For example, if you keep thinking you might lose your job, your list could look something like this: 1. How will I be able to pay my bills and take care of my child? 2. What if I can’t find a new job? 3. I’ll be so embarrassed if I’m escorted by security out of the office with my belongings in a box. You’re going to begin your practice with the least-stressful thought.

You can stand up when you say “Stop” if you’d like or snap your fingers or clap your hands. These actions reinforce the “Stop” command and further interrupt your thought. Instead of using a timer, you can tape-record yourself shouting “Stop!” at one-, two- and three-minute intervals and use the recording to do the thought-stopping exercise. When you hear your recorded voice say “Stop,” empty your mind for 30 seconds.

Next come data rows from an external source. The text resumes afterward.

(** X12. A mouse move whose clock reading is at least 100 ms, and at least
    100 ms after the reading of every earlier move, updates the
    coordinates. *)
Theorem mouseMoves_passes calls s j tj :
  calls.*1 !! j = Some tj →
  100 ≤ tj →
  (∀ i ti, (i < j)%nat → calls.*1 !! i = Some ti → 100 ≤ tj - ti) →
  (mouseMoves calls s).1 !! j = Some true.
Proof.
  intros Hj Hfirst Hearlier. unfold mouseMoves, useThrottle.
  eapply throttledRun_passes; [done|lia|done].
Qed.

Lemma mouseMoves_passes_witness :
  let evt := ({| evt_x := 10%Q; evt_y := 20%Q |}, {| rect_x := 0%Q; rect_y := 0%Q |}) in
  (mouseMoves [(1000, evt); (1050, evt); (1150, evt)] sampleState).1 !! 2%nat
  = Some true.
Proof.
  intros evt.
  apply (mouseMoves_passes [(1000, evt); (1050, evt); (1150, evt)] sampleState 2 1150).
  - reflexivity.
  - lia.
  - intros [|[|i]] ti Hi Hti; simpl in Hti; try lia; injection Hti as <-; lia.
Defined.

(** ** Measuring the columns *)

Lemma cr_left_x (r : ClientRect) : (0 <= cr_width r)%Q → cr_left r = cr_x r.
Proof.
  intros Hw. unfold cr_left.
  assert (H : Qle_bool (cr_x r) (cr_x r + cr_width r) = true) by (apply Qle_bool_iff; lra).
  by rewrite H.
Qed.

Lemma cr_top_y (r : ClientRect) : (0 <= cr_height r)%Q → cr_top r = cr_y r.
Proof.
  intros Hh. unfold cr_top.
  assert (H : Qle_bool (cr_y r) (cr_y r + cr_height r) = true) by (apply Qle_bool_iff; lra).
  by rewrite H.
Qed.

This method will not stop unwanted thoughts immediately. What it does do is help “put brakes” on these thoughts and gradually lessen the hold they have over you. In this practice, there also has to be acceptance that these thoughts are here at present and to tolerate them. Thoughts can be very distracting, distressing, and when a person feels out of control about it, it is all the worse. But accepting the fact they are there, present, and to be less reactive about it actually helps them go away.

Accepting your thoughts, does not mean you have to like them or even agree with your thoughts. You simply have to accept them as part of your current reality. Allow them to exist and make no effort to try to control or change them. By doing so, you take away their power, and they begin to occur less frequently.